DIRECTIONS FOR THIS TASK :: In the data that follows, find each line containing "them" and copy it.
= = = =
Lemma getDependentArchivesInternal_spec (fuel : nat) :
  forall (l1 : list OpenArchive) (oa : OpenArchive) (l2 : list OpenArchive)
         (vec0 : list Handle),
    open_archives_ s = l1 ++ oa :: l2 ->
    List.length l2 < fuel ->
    exists vec,
      getDependentArchivesInternal fuel s (archive oa) vec0
      = Done (vec0 ++ vec) /\
      (forall d, In d vec <-> descendant (open_archives_ s) (archive oa) d).
Proof.
  induction fuel as [|fuel IH]; intros l1 oa l2 vec0 Hv Hlen; [lia|].
  pose proof Hwf as (Hnd & Hpar & Hcn & Hord).
  cbn [getDependentArchivesInternal]. unfold archiveIndex.
  rewrite Hv in Hnd, Hord.
  destruct (handles_split_notin _ _ _ Hnd) as (H1 & _ & _).
  rewrite Hv, (archiveIndex_from_split 0 (archive oa) l1 l2 oa H1 eq_refl).
  cbn [Nat.add].
  assert (Hneg : (Z.of_nat (List.length l1) <? 0)%Z = false)
    by (apply Z.ltb_ge; lia).
  rewrite Hneg, Nat2Z.id, nth_error_middle. rewrite <- Hv.
  assert (Hoa : In oa (open_archives_ s))
    by (rewrite Hv; apply in_or_app; right; left; reflexivity).
  assert (Hloop : forall cs,
             (forall c, In c cs -> In c (open_children oa)) ->
             forall vec1,
             exists vec,
               forEach (fun child vec' =>
                          getDependentArchivesInternal fuel s child
                            (vec' ++ [child])) cs vec1
               = Done (vec1 ++ vec) /\
               (forall d, In d vec <->
                          exists c, In c cs /\
                                    (d = c \/
                                     descendant (open_archives_ s) c d))).
  { induction cs as [|c cs IHcs]; intros Hsub vec1; cbn [forEach].
    - exists []. rewrite app_nil_r. split; [reflexivity|].
      intros d. split; [intros []|intros (c & [] & _)].
    - assert (Hc : In c (map archive l2))
        by exact (ordered_split _ _ _ _ Hord (Hsub c (or_introl eq_refl))).
      apply in_map_iff in Hc. destruct Hc as (oc & Hoc & Hin).
      apply in_split in Hin. destruct Hin as (m1 & m2 & Hl2).
      assert (Hv' : open_archives_ s = (l1 ++ oa :: m1) ++ oc :: m2)
        by (rewrite Hv, Hl2, <- app_assoc; reflexivity).
      assert (Hlen' : List.length m2 < fuel).
      { rewrite Hl2, length_app in Hlen. cbn [List.length] in Hlen. lia. }
      destruct (IH (l1 ++ oa :: m1) oc m2 (vec1 ++ [c]) Hv' Hlen')
        as (vc & Hrun & Hvc).
      rewrite Hoc in Hrun, Hvc. rewrite Hrun. cbn [bind].
      destruct (IHcs (fun c' H => Hsub c' (or_intror H))
                  ((vec1 ++ [c]) ++ vc)) as (vr & Hrest & Hvr).
      exists ((c :: vc) ++ vr). split.
      + rewrite Hrest. f_equal. rewrite <- !app_assoc. reflexivity.
      + intros d. rewrite in_app_iff. cbn [In]. split.
        * intros [[Hd|Hd]|Hd].
          -- exists c. split; [left; reflexivity|left; symmetry; exact Hd].
          -- exists c. split; [left; reflexivity|right; apply Hvc; exact Hd].
          -- apply Hvr in Hd. destruct Hd as (c' & Hc' & Hd).
             exists c'. split; [right; exact Hc'|exact Hd].
        * intros (c' & [Hc'|Hc'] & Hd).
          -- subst c'. left. destruct Hd as [Hd|Hd].
             ++ left. symmetry. exact Hd.
             ++ right. apply Hvc. exact Hd.
          -- right. apply Hvr. exists c'. split; [exact Hc'|exact Hd]. }
  destruct (Hloop (open_children oa) (fun c H => H) vec0) as (vec & Hrun & Hvec).
  exists vec. split; [exact Hrun|].
  intros d. rewrite Hvec. split.
  - intros (c & Hc & Hd).
    assert (Hxc : descendant (open_archives_ s) (archive oa) c)
      by exact (desc_child _ _ oa c Hoa eq_refl Hc).
    destruct Hd as [Hd|Hd]; [subst d; exact Hxc|].
    exact (descendant_trans _ _ _ _ Hxc Hd).
  - intros Hd. apply descendant_first in Hd.
    destruct Hd as (ob & c & Hob & Hx & Hc & Hd).
    exists c. split; [|exact Hd].
    rewrite <- Hv in Hnd.
    rewrite (handles_unique _ oa ob Hnd Hoa Hob (eq_sym Hx)). exact Hc.
Qed.

(** X26: [getDependentArchives] of a tracked archive of a well-formed
    registry returns, with fuel for the depth of the nesting, exactly the
    descendants of the archive. *)
Lemma getDependentArchives_descendants (fuel index : nat) (oa : OpenArchive) :
  List.length (open_archives_ s) <= fuel ->
  nth_error (open_archives_ s) index = Some oa ->
  exists vec,
    getDependentArchives fuel (archive oa) s = Done vec /\
    (forall d, In d vec <-> descendant (open_archives_ s) (archive oa) d).
Proof.
  intros Hfuel Hnth.
  destruct (nth_error_split _ _ Hnth) as (l1 & l2 & Hv & _).
  assert (Hlen : List.length l2 < fuel).
  { rewrite Hv, length_app in Hfuel. cbn [List.length] in Hfuel. lia. }
  destruct (getDependentArchivesInternal_spec fuel l1 oa l2 [] Hv Hlen)
    as (vec & Hrun & Hvec).
  exists vec. split; [exact Hrun|exact Hvec].
Qed.

End Dependents.

(** X27: asked for an archive that is not tracked, for one that has been
    closed in particular, [getDependentArchives] indexes the registry at
    -1: the call has no defined result. *)
Lemma getDependentArchives_untracked (fuel : nat) (x : Handle) (s : State) :
  ~ tracked s x -> getDependentArchives (S fuel) x s = Undefined.
Proof.
  intros Hx. unfold getDependentArchives.
  cbn [getDependentArchivesInternal]. unfold archiveIndex.
  rewrite (archiveIndex_from_notin 0 x _ Hx). reflexivity.
Qed.

(** ** How often the bulk removals announce *)

Section BulkRemoval.

Context (E : Env).

Lemma deleteBookmarksInDir_loop_flag (fuel : nat) (node : Node) (x : Handle)
    (v : list Entry) :
  forall (removed : bool) (kept : list Entry) (r : bool),
    deleteBookmarksInDir_loop E fuel node x v removed = Done (kept, r) ->
    removed = true -> r = true.
Proof.
  induction v as [|b v IH]; intros removed kept r Hrun Hrem;
    cbn [deleteBookmarksInDir_loop] in Hrun.
  - injection Hrun as _ Hr. congruence.
  - destruct (eqb_ptr (entryParent E b) (Some x)).
    + destruct (withinDir E fuel node (rootDir E x) (parentDir E b))
        as [[|]| |]; cbn [bind] in Hrun; try discriminate Hrun.
      * exact (IH _ _ _ Hrun eq_refl).
      * destruct (deleteBookmarksInDir_loop E fuel node x v removed)
          as [[k r']| |] eqn:Hrest; cbn [bind fst snd] in Hrun;
          try discriminate Hrun.
        injection Hrun as _ Hr. rewrite <- Hr. exact (IH _ _ _ Hrest Hrem).
    + destruct (deleteBookmarksInDir_loop E fuel node x v removed)
        as [[k r']| |] eqn:Hrest; cbn [bind fst snd] in Hrun;
        try discriminate Hrun.
      injection Hrun as _ Hr. rewrite <- Hr. exact (IH _ _ _ Hrest Hrem).
Qed.

(** [deleteBookmarksInDir] announces "bookmarks_changed" twice whenever the
    directory's own entry is bookmarked; otherwise once if a bookmark was
    removed and not at all if none was. *)
Lemma deleteBookmarksInDir_announcements (fuel : nat) (node : Node)
    (s : State) (r : bool) (s' : State) :
  muted_ s = false ->
  deleteBookmarksInDir E fuel node s = Done (r, s') ->
  announcedCount "bookmarks_changed" s'
  = announcedCount "bookmarks_changed" s
    + (if existsb (Nat.eqb (dirEntry E node)) (bookmarks_ s) then 2
       else if r then 1 else 0).
Proof.
  intros Hm Hrun. unfold deleteBookmarksInDir, deleteBookmark in Hrun.
  destruct (indexOf_from Nat.eqb 0 (dirEntry E node) (bookmarks_ s))
    as [a|] eqn:Hidx.
  - assert (Hex : existsb (Nat.eqb (dirEntry E node)) (bookmarks_ s) = true).
    { apply (indexOf_from_Some Nat.eqb nat_eqb_spec) in Hidx.
      destruct Hidx as (before & after & Hv & _ & _).
      apply existsb_exists. exists (dirEntry E node).
      split; [|apply Nat.eqb_refl].
      rewrite Hv. apply in_or_app. right. left. reflexivity. }
    rewrite Hex.
    match type of Hrun with
    | context [deleteBookmarksInDir_loop E fuel node ?x ?v true] =>
        destruct (deleteBookmarksInDir_loop E fuel node x v true)
          as [[kept removed]| |] eqn:Hloop
    end; cbn [bind fst snd] in Hrun; try discriminate Hrun.
    rewrite (deleteBookmarksInDir_loop_flag _ _ _ _ _ _ _ Hloop eq_refl)
      in Hrun.
    injection Hrun as _ Hs'. rewrite <- Hs'.
    rewrite announcedCount_announce.
    + unfold announcedCount at 1. cbn [announced set_bookmarks].
      fold (announcedCount "bookmarks_changed"
              (announce "bookmarks_changed" None
                 (set_bookmarks (eraseAt a (bookmarks_ s)) s))).
      rewrite announcedCount_announce by exact Hm.
      unfold announcedCount. cbn [announced set_bookmarks]. lia.
    + cbn [muted_ set_bookmarks]. rewrite announce_muted. exact Hm.
  - assert (Hex : existsb (Nat.eqb (dirEntry E node)) (bookmarks_ s) = false).
    { apply (indexOf_from_None Nat.eqb nat_eqb_spec) in Hidx.
      apply not_true_is_false. intros Hex. apply existsb_exists in Hex.
      destruct Hex as (b & Hb & Heq). apply Nat.eqb_eq in Heq. subst b.
      exact (Hidx Hb). }
    rewrite Hex.
    match type of Hrun with
    | context [deleteBookmarksInDir_loop E fuel node ?x ?v false] =>
        destruct (deleteBookmarksInDir_loop E fuel node x v false)
          as [[kept removed]| |] eqn:Hloop
    end; cbn [bind fst snd] in Hrun; try discriminate Hrun.
    destruct removed; injection Hrun as Hr Hs'; rewrite <- Hs', <- Hr.
    + rewrite announcedCount_announce by exact Hm.
      unfold announcedCount. cbn [announced set_bookmarks]. lia.
    + unfold announcedCount. cbn [announced set_bookmarks]. lia.
Qed.
(** * jmap-js: the Connection's patch codec, request pipeline and failure
    classifier, with the calendar event's start-date enumeration.

    A shallow embedding of the functions of [source/api/Connection.js],
    [source/mail/Message.js], [source/mail/Thread.js] and [CalendarEvent.js]
    that the specification speaks about, and of the functions around them:
    the queues of the next request and the pending fetches of the
    Connection, what it tells the store, the overrides of a calendar event,
    the body parts of a message and the aggregates of a thread; followed by
    the properties they satisfy.

    Conventions of the embedding.
    - A JavaScript string is a [string]; [indexOf] answers in [Z] because the
      source tests its result against [-1].
    - A JSON value is a [json]; a plain object is a [gmap string json] of its
      own properties, and reading a member, listing the members and testing
      for a member look at those alone.  The names every object inherits from
      [Object.prototype] are listed in [Object_prototype]: a property of code
      that reads [object[ key ]] or tests [key in object] is stated for names
      that are not among them, and an assignment under the name [__proto__],
      which adds no member, is [put].  Values are immutable here, so a deep
      copy of a value is the value.
    - [undefined] is [None] in an [option json].
    - Code that mutates an object in place returns the new value of that
      object; effects on collaborators (auth, store, run loop) are recorded as
      a list of events in program order. *)

From Stdlib Require Import ZArith Ascii String List Permutation Sorted Lia.
From stdpp Require Import gmap strings pretty list fin_maps sorting.

(** ** JavaScript string primitives used by the sources *)

Module JS.

(** [s.indexOf( c )] for a one-character needle: position of the first
    occurrence, [-1] when there is none. *)
Fixpoint indexOf (c : ascii) (s : string) : Z :=
  match s with
  | EmptyString => (-1)%Z
  | String a r =>
      if Ascii.eqb a c then 0%Z
      else let i := indexOf c r in if (i <? 0)%Z then (-1)%Z else (i + 1)%Z
  end.

Fixpoint take (n : nat) (s : string) : string :=
  match n, s with
  | S n', String a r => String a (take n' r)
  | _, _ => EmptyString
  end.

Fixpoint drop (n : nat) (s : string) : string :=
  match n, s with
  | S n', String _ r => drop n' r
  | _, _ => s
  end.

(** The clamping of a relative index done by [String.prototype.slice]. *)
Definition clamp (len : nat) (i : Z) : nat :=
  if (i <? 0)%Z then Z.to_nat (Z.max (Z.of_nat len + i) 0)
  else Nat.min (Z.to_nat i) len.

(** [s.slice( from )] *)
Definition slice_from (s : string) (from : Z) : string :=
  drop (clamp (String.length s) from) s.

(** [s.slice( from, to )] *)
Definition slice (s : string) (from to : Z) : string :=
  let len := String.length s in
  let a := clamp len from in
  let b := clamp len to in
  take (b - a) (drop a s).

(** [s.charAt( 0 )]: the empty string when [s] is empty. *)
Definition charAt0 (s : string) : string :=
  match s with
  | EmptyString => EmptyString
  | String a _ => String a EmptyString
  end.

(** [s.replace( /c/g, by )] for a one-character pattern. *)
Fixpoint replace_char (c : ascii) (by_ : string) (s : string) : string :=
  match s with
  | EmptyString => EmptyString
  | String a r =>
      if Ascii.eqb a c then by_ +:+ replace_char c by_ r
      else String a (replace_char c by_ r)
  end.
= = = =
WRITTEN ANSWER ::
    that the specification speaks about, and of the functions around them:
      that are not among them, and an assignment under the name [__proto__],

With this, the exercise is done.